Background - Electron impact is the most common form of ionization for the neutral gas analysis of small molecules by mass spectrometry. Traditionally, thermionic electron emission from a filament is used to generate the electrons. Power is a premium resource on scientific space vehicles, and scientists strive to reduce power consumption as much as possible. Field emission cathodes provide an alternative approach at generating electrons without the heating power needed in a filament-based design. Field emitter cathodes are electron sources, in the form of arrays of microfabricated sharp tips. Field emission is used to extract the electrons without heating the cathodes. As a solid-state device, the field emission cathodes should be perfect for a space application. However, one issue that needs to be investigated is the lifetime of the device. Emission depends upon tip radius and work function, which may change during operation and degrade the device characteristics.
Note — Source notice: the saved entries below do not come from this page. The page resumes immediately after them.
(** The service works on the database of the panel. *)
Definition panel_service : service_env :=
  mk_service_env store_env (sv_client net) sb_subscription_fetcher_options_init (sv_time net) (sv_busy net) (sv_stopping net)
    (sv_decode net) (sv_yaml net).

(** ** The Clash API *)

Definition local_target : clash_target :=
  mk_target (sb_http_trim_trailing_slashes (Some (so_clash_url (hs_opts srv)))) (cstr (so_clash_secret (hs_opts srv))).

Definition host_target (host : option sb_host) : option clash_target :=
  match host with
  | Some h =>
      match ho_clash_api h with
      | Some api =>
          match sb_http_trim_trailing_slashes (Some api) with
          | [] => None
          | url => Some (mk_target url (cstr (default [] (ho_clash_secret h))))
          end
      | None => None
      end
  | None => None
  end.

Definition resolve_clash_target (rq : sb_http_req) : http clash_target :=
  let host_id := trimmed_query_param rq "host" in
  if is_remote host_id then
    found ← on_store (sb_store_find_host store_env (Some host_id));
    match host_target found, rq_claims rq with
    | Some t, _ => mret t
    | None, Some c => if is_admin_role c then mret local_target else fail SB_ERR_UNAVAILABLE "Selected device has no Clash API configured"
    | None, None => mret local_target
    end
  else mret local_target.

Definition no_clash_url {A} : result A := sb_fail SB_ERR_UNAVAILABLE (bs "No sing-box Clash API URL is configured").

Definition clash_call (target : clash_target) (method : clash_method) (path : bytes) (body : option sbj) : http sb_clash_response :=
  let o := sb_clash_client_options_init in
  match method with
  | CLASH_PUT => sb_clash_put (sv_client net) o (target_of target) path body
  | CLASH_DELETE => sb_clash_remove (sv_client net) o (target_of target) path
  | CLASH_GET => sb_clash_get (sv_client net) o (target_of target) path
  end.

Definition request_clash (target : clash_target) (method : clash_method) (path : bytes) (body : option sbj) : http sb_clash_response :=
  match tg_base target with
  | [] => pure no_clash_url
  | base =>
      r ← attempt (clash_call target method path body);
      pure (match r with
            | Err e =>
                match err_code e with
                | SB_ERR_UPSTREAM => sb_fail SB_ERR_UNAVAILABLE (bs "Could not reach sing-box Clash API (" ++ base ++ bs "): " ++ err_msg e)
                | _ => Err e
                end
            | Ok out =>
                if cx_status out =? 401
                then sb_fail SB_ERR_UNAVAILABLE (bs "sing-box Clash API authentication failed for " ++ base ++ bs "; check the configured secret")
                else Ok out
            end)
  end.

Definition clash_passthrough (rq : sb_http_req) (method : clash_method) (path : bytes) : http sb_http_resp :=
  target ← resolve_clash_target rq;
  response ← request_clash target method path None;
  mret (plain (cx_body response)).

(** No measurement on any failure. *)
Definition test_proxy_latency (target : clash_target) (tag : bytes) : http (option double) :=
  match tg_base target with
  | [] => mret None
  | _ =>
      r ← attempt (clash_call target CLASH_GET (delay_path "proxies" tag default_delay_url (bs "5000")) None);
      mret (match r with
            | Ok response =>
                if (200 <=? cx_status response) && (cx_status response <? 300) then
                  let delay := sbj_get (Some (cx_body response)) "delay" in
                  if sbj_is_number delay then Some (sbj_as_double delay (double_of_Z 0)) else None
                else None
            | Err _ => None
            end)
  end.

Definition h_clash_proxies (rq : sb_http_req) : http sb_http_resp := clash_passthrough rq CLASH_GET (bs "/proxies").
Definition h_clash_proxy_get (rq : sb_http_req) : http sb_http_resp := clash_passthrough rq CLASH_GET (named_path "/proxies/" (param rq)).

Definition h_clash_proxy_put (rq : sb_http_req) : http sb_http_resp :=
  target ← resolve_clash_target rq;
  match tg_base target with
  | [] => pure no_clash_url
  | _ =>
      body ← pure (sb_req_json_object rq);
      response ← request_clash target CLASH_PUT (named_path "/proxies/" (param rq)) (Some body);
      if (cx_status response <? 200) || (300 <=? cx_status response)
      then pure (sb_fail SB_ERR_VALIDATION (bs "sing-box returned HTTP " ++ fmt_int (cx_status response)))
      else mret (plain success_body)
  end.

Definition clash_delay (rq : sb_http_req) (kind : string) : http sb_http_resp :=
  target ← resolve_clash_target rq;
  let or_else v d := match v with [] => d | _ => v end in
  let url := or_else (query_param_or_empty rq "url") default_delay_url in
  let timeout := or_else (query_param_or_empty rq "timeout") (bs "5000") in
  response ← request_clash target CLASH_GET (delay_path kind (cstr (param rq)) url timeout) None;
  mret (plain (cx_body response)).

Definition h_clash_proxy_delay (rq : sb_http_req) : http sb_http_resp := clash_delay rq "proxies".
Definition h_clash_group_delay (rq : sb_http_req) : http sb_http_resp := clash_delay rq "group".
Definition h_clash_rules (rq : sb_http_req) : http sb_http_resp := clash_passthrough rq CLASH_GET (bs "/rules").
Definition h_clash_connections (rq : sb_http_req) : http sb_http_resp := clash_passthrough rq CLASH_GET (bs "/connections").
Definition h_clash_version (rq : sb_http_req) : http sb_http_resp := clash_passthrough rq CLASH_GET (bs "/version").
Definition h_clash_close_connections (rq : sb_http_req) : http sb_http_resp := clash_passthrough rq CLASH_DELETE (bs "/connections").
Definition h_clash_close_connection (rq : sb_http_req) : http sb_http_resp :=
  clash_passthrough rq CLASH_DELETE (named_path "/connections/" (param rq)).
(* ===== verification/HttpHosts.v ===== *)
(** * Devices over HTTP ([c/src/http_routes_hosts.c])

    Profiles, devices and their commands, what is rendered for a device, enrolment,
    and what the agent on a device asks for and reports.  A handler gives the
    response or an error; [json_aware] is how the handlers end.

    Theorems: the search for a free tag ends, and with a tag that is not used
    ([network_tag_free]); the captures that are taken are exactly the well-formed
    files of packets ([captures_well_formed]); the configuration that users who are
    not administrators see holds no key of the Tailscale network
    ([shown_config_has_no_key]). *)

From S2P Require Import Prelude Util Json JsonText Types Script Renderer Auth Sqlite AuthSecurity AuthPolicy ProxyClock ProxyTables ProxyUsers Tailscale System StoreTables StoreAccounts StoreHosts StoreNodes WgText WgHub Observability HttpText HttpTelemetry HttpWire HttpPanel HttpSecurity HttpAdmin.

(** ** Values of JSON bodies *)

Definition type_error_306 {A} (v : option sbj) : result A :=
  sb_fail SB_ERR_BAD_JSON (bs "[json.exception.type_error.306] cannot use value() with " ++ sbj_type_name v).

Definition json_value_bool (object : option sbj) (key : string) (fallback : bool) : result bool :=
  if negb (sbj_is_object object) then type_error_306 object
  else
    match sbj_get object key with
    | None => Ok fallback
    | Some (SBJ_BOOL b) => Ok b
    | Some v => type_error_302 "boolean" v
    end.

(** The member, and its text: that of the member up to a NUL, or [fallback]. *)
Definition json_value_string (object : option sbj) (key : string) (fallback : string) : result (option sbj * bytes) :=
  if negb (sbj_is_object object) then type_error_306 object
  else
    match sbj_get object key with
    | None => Ok (None, bs fallback)
    | Some (SBJ_STRING s) => Ok (Some (SBJ_STRING s), cstr s)
    | Some v => type_error_302 "string" v
    end.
Sputtering of the tip by residual gas molecules ionized by the emitted electrons blunt the emission point and increases the required voltage. The sputtering is highly dependent on the gas environment. Hydrogen-rich molecules tend to increase the emission, while oxygen-based molecules tend to decrease the emission. No report could be found in the literature concerning nitrogen, the most abundant gas in the Earth's atmosphere and the second most abundant gas on Mars' atmosphere.

Approach - Because the lifetime depends on the gases present and the microtip material, the team intends to test three different types of field emission arrays. The team has chosen an original Spindt-type cathode array, in which the tips are made of molybdenum, an array where the microtip material is silicon, and a diamond-like carbon cathode. The researchers will subject the different microtip arrays to varying gases that are relevant to planetary neutral gas mass spectrometry and investigate the emission characteristics as function of time and gas exposure. In addition, the team will develop and build an ion source using microtips to get actual performance data of a microtip-based electron source.

Accomplishments - The team has tested samples of all three field-emission types. To date, the team has been unable to operate the cathodes for more than a few hours. Therefore, no lifetime tests with gases could be performed. Parts of the ion source have been fabricated and are ready to be assembled and tested.